The FDA states that more than 7,000 rare diseases each affect fewer than 200,000 people in the U.S., with many having no effective treatment and being life-threatening.
Living with an ultra-rare genetic disorder
Every day matters for Casey and his family as they watch Rose’s health closely.
Despite developing at the level of an 18-month-old, Rose continues to fight through each day.
Her father remains hopeful, praising her determination to survive and engage with the world.
After Rose was born in 2016, she appeared healthy. But she missed key developmental milestones, and concerns grew when she began choking on her food.
Later, she had trouble walking and took years to master it. She never learned to crawl and could only say simple words like “mom,” “dad,” and “outside.”
Her parents visited multiple doctors in search of answers. Their concern deepened when Rose lost the ability to speak and began crying in pain.
This marked the start of what Casey calls a “diagnostic odyssey.”
When Rose was three, they finally received answers—a mutation in the HNRNPH2 gene was causing her symptoms.

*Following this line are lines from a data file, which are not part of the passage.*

(** X28: When [RecordCommands] returns, the renderer is exactly as before:
    recording changes the command buffer and the contents of the uniform
    buffers, not the renderer's state.  What it issued is bracketed by
    the render pass of the frame: a begin on the framebuffer of the
    acquired image, recorded into the command buffer of the slot, and
    the end of the render pass, recorded last.  In between it recorded
    only into the same command buffer, no begin or end of a render pass,
    and moved uniform data; when the UI reaches its platform windows, the
    two platform-window calls of Dear ImGui lie in between too, and
    inside them ImGui runs render passes of its secondary windows on
    command buffers of its own. *)
Theorem RecordCommands_brackets_the_render_pass :
  forall D am ui r renderables camera w r' w',
    RecordCommands D am ui r renderables camera w = (Ok r', w') ->
    r' = r
    /\ exists framebuffer body,
         nth_error (m_SwapChainFramebuffers r) (Z.to_nat (m_CurrentImageIndex r))
         = Some framebuffer
         /\ calls w'
            = calls w
              ++ Recorded (current_command_buffer r)
                   (CmdBeginRenderPass (m_RenderPass r) framebuffer
                      (Swapchain.m_SwapChainExtent (m_Swapchain r)))
                 :: body
              ++ [Recorded (current_command_buffer r) CmdEndRenderPass]
         /\ Forall (fun c => inside_pass (current_command_buffer r) c
                             \/ (renders_platform_windows ui = true
                                 /\ platform_window_call c)) body.
Proof.
  intros D am ui r renderables camera w r' w' H.
  unfold RecordCommands in H.
  apply bind_ok_inv in H. destruct H as (cb & w1 & Hcb & H).
  apply GetCurrentCommandBuffer_ok_inv in Hcb. destruct Hcb as [-> ->].
  set (cb := current_command_buffer r) in *.
  apply bind_ok_inv in H. destruct H as (fb & w2 & Hfb & H).
  apply vector_at_ok_inv in Hfb. destruct Hfb as (-> & _ & Hfb).
  do 4 rewrite bind_api in H. cbn [log calls warned_null_descriptor_set] in H.
  apply bind_ok_inv in H. destruct H as (r1 & w3 & Hcam & H).
  assert (Ecam : exists t1,
             calls w3
             = ((((calls w
                   ++ [Recorded cb (CmdBeginRenderPass (m_RenderPass r) fb
                                      (Swapchain.m_SwapChainExtent (m_Swapchain r)))])
                  ++ [Recorded cb (CmdBindPipeline (m_GraphicsPipeline r))])
                 ++ [Recorded cb (CmdSetViewport
                                    (Swapchain.m_SwapChainExtent (m_Swapchain r)))])
                ++ [Recorded cb (CmdSetScissor
                                   (Swapchain.m_SwapChainExtent (m_Swapchain r)))])
               ++ t1
             /\ Forall (inside_pass cb) t1).
  { destruct camera as [[view proj]|];
      exact (UpdateCameraUBO_emits cb _ _ _ _ _ _ _ _ Hcam). }
  destruct Ecam as (t1 & E1 & F1).
  assert (r1 = r) as ->.
  { destruct camera as [[view proj]|]; eapply UpdateCameraUBO_ok_same; exact Hcam. }
  apply bind_ok_inv in H. destruct H as (r2 & w4 & Hlight & H).
  destruct (UpdateLightUBO_emits cb _ _ _ _ _ _ Hlight) as (t2 & E2 & F2).
  apply UpdateLightUBO_ok_same in Hlight. subst r2.
  apply bind_ok_inv in H. destruct H as (frameSet & w5 & Hset & H).
  apply vector_at_ok_inv in Hset. destruct Hset as (-> & _ & _).
  rewrite bind_api in H.
  apply bind_ok_inv in H. destruct H as ([] & w6 & Hdraw & H).
  destruct (draw_renderables_emits cb _ _ _ _ _ Hdraw) as (t3 & E3 & F3).
  cbn [calls] in E3.
  apply bind_ok_inv in H. destruct H as ([] & w7 & Hui & H).
  destruct (RenderDrawData_emits _ _ cb _ _ _ Hui) as (t4 & E4 & F4).
  rewrite bind_api in H. injection H as <- <-.
  split; [reflexivity|].
  exists fb,
    ([Recorded cb (CmdBindPipeline (m_GraphicsPipeline r));
      Recorded cb (CmdSetViewport (Swapchain.m_SwapChainExtent (m_Swapchain r)));
      Recorded cb (CmdSetScissor (Swapchain.m_SwapChainExtent (m_Swapchain r)))]
     ++ t1 ++ t2 ++ [Recorded cb (CmdBindDescriptorSets 0 frameSet)] ++ t3 ++ t4).
  split; [exact Hfb|]. split.
  - cbn [calls]. rewrite E4, E3, E2, E1.
    repeat rewrite <- app_assoc. reflexivity.
  - assert (Hin : forall t, Forall (inside_pass cb) t ->
                            Forall (frame_call_inside_pass ui cb) t).
    { intros t. apply Forall_impl. intros c Hc. left. exact Hc. }
    change (Forall (frame_call_inside_pass ui cb)
              ([Recorded cb (CmdBindPipeline (m_GraphicsPipeline r));
                Recorded cb (CmdSetViewport (Swapchain.m_SwapChainExtent (m_Swapchain r)));
                Recorded cb (CmdSetScissor (Swapchain.m_SwapChainExtent (m_Swapchain r)))]
               ++ t1 ++ t2 ++ [Recorded cb (CmdBindDescriptorSets 0 frameSet)]
               ++ t3 ++ t4)).
    apply Forall_app. split; [apply Hin; repeat constructor|].
    apply Forall_app. split; [apply Hin; exact F1|].
    apply Forall_app. split; [apply Hin; exact F2|].
    apply Forall_app. split; [apply Hin; repeat constructor|].
    apply Forall_app. split; [apply Hin; exact F3 | exact F4].
Qed.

She was also diagnosed with autism, which Casey believes is tied to the ultra-rare genetic disorder.
Dr. Jennifer Bain, a child neurologist who has studied the HNRNPH2-related disorder for eight years, said individuals with the mutation often face delays in walking and talking.
Most require full-time care and display signs of autism or related behaviors.
Bain also highlighted the risk of seizures, epilepsy, skill loss, and early death.
“So, it certainly can be a very devastating diagnosis,” she said.
Turning pain into purpose
Rose’s condition has led to multiple medical challenges.
She suffers from unpredictable seizures—one of which stopped her heart for about a minute until her mother performed CPR.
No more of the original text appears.